This document is relevant for: Trn2, Trn3
Permute Routed Tokens Kernel API Reference#
Sort tokens by expert and pack hidden states, affinities, and token indices into a [T*K, n_output_cols] buffer.
Background#
The permute_routed_tokens kernel sorts tokens by their assigned expert and packs hidden states, affinities, and token indices into a contiguous [T*K, n_output_cols] buffer for efficient MoE dispatch.
API Reference#
Source code for this kernel API can be found at: permute_routed_tokens.py
permute_routed_tokens#
- nkilib.experimental.subkernels.permute_routed_tokens(hidden_input: nl.ndarray, expert_index: nl.ndarray, expert_affinities_masked: nl.ndarray)#
Sort tokens by expert and pack hidden states, affinities, and token indices into a [T*K, n_output_cols] buffer.
- Parameters:
hidden_input (
nl.ndarray) – [T, n_input_cols], bf16 or fp8 HBM tensor of hidden states. When hidden states are fp8, each row contains packed scales.expert_index (
nl.ndarray) – [T, K], int32 HBM tensor of top-K expert indices per token.expert_affinities_masked (
nl.ndarray) – [T, E], bf16 HBM tensor of expert affinities, with zeros for non-routed token/expert pairs.
- Returns:
[T*K, n_output_cols], bf16 or fp8 HBM tensor where each row is [hidden_state, affinity, token_index] sorted by expert index.
- Return type:
nl.ndarray
Notes:
Requires T*K ≤ 128 (pmax) and K ∈ {1, 2, 4, 8}.
Dimensions:
T: Number of tokens.
H: Hidden dimension size.
n_input_cols: Number of columns in hidden_input.
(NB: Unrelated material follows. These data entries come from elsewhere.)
(** * PILCO: belief propagation, rollout, policy optimisation and restarts

    A shallow embedding of [pilco/models/pilco.py] (class [PILCO]).

    Scalars of [float_type] are read as elements of an exact real field [R]
    (rounding is outside this development); tensors of static shape are
    MathComp matrices over [R]; the [tf.int32] loop counter is a [Z] with its
    wrap-around written out.  The Gaussian-process dynamics model, the
    controller, the reward and the scipy optimiser are collaborators of the
    class: they enter as the variables of the section below. *)

From Stdlib Require Import ZArith Lia String.
From HB Require Import structures.
From mathcomp Require Import boot order algebra.

Set Implicit Arguments.
Unset Strict Implicit.
Unset Printing Implicit Defensive.

Import GRing.Theory Num.Theory Order.Theory.
Local Open Scope ring_scope.

(** [%Z] is MathComp's [int] here; Stdlib's integers are written [%ZZ]. *)
Delimit Scope Z_scope with ZZ.

(** ** Generic pieces: the int32 counter, [tf.while_loop], errors *)

(** Two's-complement wrap-around of a [tf.int32] value. *)
Definition wrap_int32 (z : Z) : Z := ((z + 2 ^ 31) mod 2 ^ 32 - 2 ^ 31)%ZZ.

(** [tf.while_loop cond body loop_vars]: the body runs as long as [cond]
    holds.  [fuel] bounds the number of iterations; [while_loop_exits] below
    shows that the bound [predict] passes is never the reason the loop
    stops. *)
Fixpoint while_loop (V : Type) (fuel : nat) (cond : V -> bool) (body : V -> V)
    (loop_vars : V) : V :=
  if fuel is fuel'.+1 then
    if cond loop_vars then while_loop fuel' cond body (body loop_vars)
    else loop_vars
  else loop_vars.

(** Number of times the body of [while_loop] ran. *)
Fixpoint while_count (V : Type) (fuel : nat) (cond : V -> bool) (body : V -> V)
    (loop_vars : V) : nat :=
  if fuel is fuel'.+1 then
    if cond loop_vars then (while_count fuel' cond body (body loop_vars)).+1
    else 0%N
  else 0%N.

(** Python exceptions the class can raise by itself. *)
Variant exn : Set := AttributeError.

Variant result (A : Type) : Type :=
  | Ok of A
  | Raise of exn.

Arguments Raise {A} _.

Definition bind (A B : Type) (x : result A) (f : A -> result B) : result B :=
  match x with
  | Ok a => f a
  | Raise e => Raise e
  end.

Notation "x <- e ;; k" := (bind e (fun x => k))
  (at level 100, e at next level, right associativity).

(** What [print] writes: a message or a reward value. *)
Variant out (T : Type) : Type :=
  | PrintStr of string
  | PrintVal of T.

Arguments PrintStr {T} _.

Section Pilco.

(** ** Data model *)

Variable R : realFieldType.

(** [state_dim = Y.shape[1]], [control_dim = X.shape[1] - Y.shape[1]]. *)
Variables state_dim control_dim : nat.

Let mean := 'rV[R]_state_dim.
Let cov := 'M[R]_state_dim.
Let scalar := 'M[R]_1.

(** The float literals of the source. *)
Definition lit_0_1 : R := 1 / 10%:R.
Definition lit_0_33 : R := 33%:R / 100%:R.
Definition lit_0_67 : R := 67%:R / 100%:R.

(** *** Collaborators (contracts of section 6 of the specification) *)

(** The dynamics model ([MGPR] / [SMGPR]) and the reward, with their
    parameters. *)
Variables MGPR Reward : Type.

(** [mgpr.predict_on_noisy_inputs(m, s) -> (M_dx, S_dx, C_dx)]. *)
Variable predict_on_noisy_inputs :
  MGPR -> 'rV[R]_(state_dim + control_dim) -> 'M[R]_(state_dim + control_dim) ->
  'rV[R]_state_dim * 'M[R]_state_dim * 'M[R]_(state_dim + control_dim, state_dim).

(** [reward.compute_reward(m_x, s_x) -> (expected reward, variance)]. *)
Variable compute_reward : Reward -> mean -> cov -> scalar * scalar.

(** Modelled from the spec: the class of the controller's sub-models, which
    is not in pilco.py.  Section 6: the policy "exposes a collection of
    mutable internal parameter sub-components"; the fields are the ones
    [restart_controller] assigns: [m.X], [m.Y], [m.kern.lengthscales]. *)
Variables num_basis out_dim : nat.

Record GPModel : Type := mkGPModel {
  m_X : 'M[R]_(num_basis, state_dim);
  m_Y : 'M[R]_(num_basis, out_dim);
  m_kern_lengthscales : 'rV[R]_state_dim
}.

(** Modelled from the spec: the controller class, which is not in pilco.py.
    Section 6: its list [models] of sub-models, and whatever other
    parameters the policy has. *)
Variable CtrlParams : Type.

Record Controller : Type := mkController {
  models : seq GPModel;
  ctrl_params : CtrlParams
}.

(** [controller.compute_action(m_x, s_x) -> (m_u, s_u, c_xu)]. *)
Variable compute_action :
  Controller -> mean -> cov ->
  'rV[R]_control_dim * 'M[R]_control_dim * 'M[R]_(state_dim, control_dim).

(** The optimiser handle kept in [self.optimizer]. *)
Variable Optimizer : Type.

(** [np.random]: the generator state, [np.random.rand()] and
    [np.random.normal(size=(m, n))]. *)
Variable rng : Type.
Variable rand : rng -> R * rng.
Variable normal : forall m n : nat, rng -> 'M[R]_(m, n) * rng.

(** *** The [PILCO] object *)

Record PILCO : Type := mkPILCO {
  mgpr : MGPR;
  horizon : Z;
  controller : Controller;
  reward : Reward;
  m_init : mean;
  S_init : cov;
  optimizer : option Optimizer
}.

(** ** [propagate] (lines 117-132) *)

(** The joint belief over (state, action) that [propagate] hands to the
    dynamics model: lines 118-123. *)
Definition joint_input (self : PILCO) (m_x : mean) (s_x : cov) :
    'rV[R]_(state_dim + control_dim) * 'M[R]_(state_dim + control_dim) :=
  let: (m_u, s_u, c_xu) := compute_action (controller self) m_x s_x in
  let m := row_mx m_x m_u in
  let s1 := row_mx s_x (s_x *m c_xu) in
  let s2 := row_mx (s_x *m c_xu)^T s_u in
  let s := col_mx s1 s2 in
  (m, s).

Definition propagate (self : PILCO) (m_x : mean) (s_x : cov) : mean * cov :=
  let: (m_u, s_u, c_xu) := compute_action (controller self) m_x s_x in
  let m := row_mx m_x m_u in
  let s1 := row_mx s_x (s_x *m c_xu) in
  let s2 := row_mx (s_x *m c_xu)^T s_u in
  let s := col_mx s1 s2 in
  let: (M_dx, S_dx, C_dx) := predict_on_noisy_inputs (mgpr self) m s in
  let M_x := M_dx + m_x in
  let S_x := S_dx + s_x + s1 *m C_dx + C_dx^T *m s1^T in
  (M_x, S_x).

(** ** [predict] (lines 96-115) *)

Definition loop_state : Type := (Z * mean * cov * scalar)%type.

(** Termination condition: [lambda j, m_x, s_x, reward: j < n]. *)
Definition predict_cond (n : Z) (v : loop_state) : bool :=
  let: (j, m_x, s_x, reward) := v in (j <? n)%ZZ.

(** Body function: the tuple is built from the lambda's own arguments. *)
Definition predict_body (self : PILCO) (v : loop_state) : loop_state :=
  let: (j, m_x, s_x, reward_acc) := v in
  let: (M_x, S_x) := propagate self m_x s_x in
  (wrap_int32 (j + 1), M_x, S_x,
   reward_acc + (compute_reward (reward self) m_x s_x).1).

Definition predict_loop (self : PILCO) (m_x : mean) (s_x : cov) (n : Z) :
    loop_state :=
  let loop_vars := (0%ZZ, m_x, s_x, (0 : scalar)) in
  while_loop (Z.to_nat n) (predict_cond n) (predict_body self) loop_vars.

Definition predict (self : PILCO) (m_x : mean) (s_x : cov) (n : Z) :
    mean * cov * scalar :=
  let: (_, m_x, s_x, reward_acc) := predict_loop self m_x s_x n in
  (m_x, s_x, reward_acc).

(** [_build_likelihood] / [compute_return] (lines 49-52, 173-175). *)
Definition compute_return (self : PILCO) : scalar :=
  (predict self (m_init self) (S_init self) (horizon self)).2.

(** ** The constructor (lines 16-46) *)

(** Constructors of the collaborators, and the model's own fit. *)
Variable num_data : nat.
Variable MGPR_init :
  'M[R]_(1 + num_data, state_dim + control_dim) ->
  'M[R]_(1 + num_data, state_dim) -> MGPR.
Variable SMGPR_init :
  'M[R]_(1 + num_data, state_dim + control_dim) ->
  'M[R]_(1 + num_data, state_dim) -> nat -> MGPR.
Variable LinearController_init : Controller.
Variable ExponentialReward_init : Reward.
Variable mgpr_optimize : MGPR -> MGPR.

(** [PILCO.__init__]; [None] arguments are [None] options, and a
    [num_induced_points] of [0] is falsy like [None]. *)
Definition PILCO_init
    (X : 'M[R]_(1 + num_data, state_dim + control_dim))
    (Y : 'M[R]_(1 + num_data, state_dim))
    (num_induced_points : option nat) (horizon_arg : Z)
    (controller_arg : option Controller) (reward_arg : option Reward)
    (m_init_arg : option mean) (S_init_arg : option cov) : PILCO :=
  let mgpr_ :=
    match num_induced_points with
    | Some k => if k == 0%N then MGPR_init X Y else SMGPR_init X Y k
    | None => MGPR_init X Y
    end in
  let controller_ :=
    if controller_arg is Some c then c else LinearController_init in
  let reward_ :=
    if reward_arg is Some r then r else ExponentialReward_init in
  let: (m_init_, S_init_) :=
    match m_init_arg, S_init_arg with
    | Some m, Some s => (m, s)
    | _, _ =>
      (lsubmx (usubmx X),
       diag_mx (map_mx (fun x => x * lit_0_1) (const_mx 1)))
    end in
  {| mgpr := mgpr_; horizon := horizon_arg; controller := controller_;
     reward := reward_; m_init := m_init_; S_init := S_init_;
     optimizer := None |}.

(** ** [optimize] (lines 54-90) *)

Definition set_mgpr (self : PILCO) (g : MGPR) : PILCO :=
  {| mgpr := g; horizon := horizon self; controller := controller self;
     reward := reward self; m_init := m_init self; S_init := S_init self;
     optimizer := optimizer self |}.

Definition set_controller (self : PILCO) (c : Controller) : PILCO :=
  {| mgpr := mgpr self; horizon := horizon self; controller := c;
     reward := reward self; m_init := m_init self; S_init := S_init self;
     optimizer := optimizer self |}.

Definition set_optimizer (self : PILCO) (o : option Optimizer) : PILCO :=
  {| mgpr := mgpr self; horizon := horizon self; controller := controller self;
     reward := reward self; m_init := m_init self; S_init := S_init self;
     optimizer := o |}.

(** The quasi-Newton search itself: a first run with an iteration budget,
    which also yields the handle, and a run that resumes from a handle.
    Both search over the policy's parameters for a given objective. *)
Variable lbfgsb_first :
  nat -> (Controller -> scalar) -> Controller -> Controller * Optimizer.
Variable lbfgsb_resume :
  Optimizer -> (Controller -> scalar) -> Controller -> Controller.

(** Modelled from the spec: the objective of gpflow's optimiser, which is
    not in pilco.py.  Section 4.3: "gradient-based minimization of the
    negative cumulative reward with respect to Policy Parameters". *)
Definition objective (self : PILCO) (c : Controller) : scalar :=
  - compute_return (set_controller self c).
When hidden_input is bf16, n_cols=H. When hidden_input is fp8, n_cols contains H and may contain additional columns for quantization scales.
n_concat_cols: Number of columns corresponding to affinities (bf16) and token index (int32), when viewed as hidden_input dtype.
n_output_cols: n_input_cols + n_concat_cols
K: Top-K experts per token.
This document is relevant for: Trn2, Trn3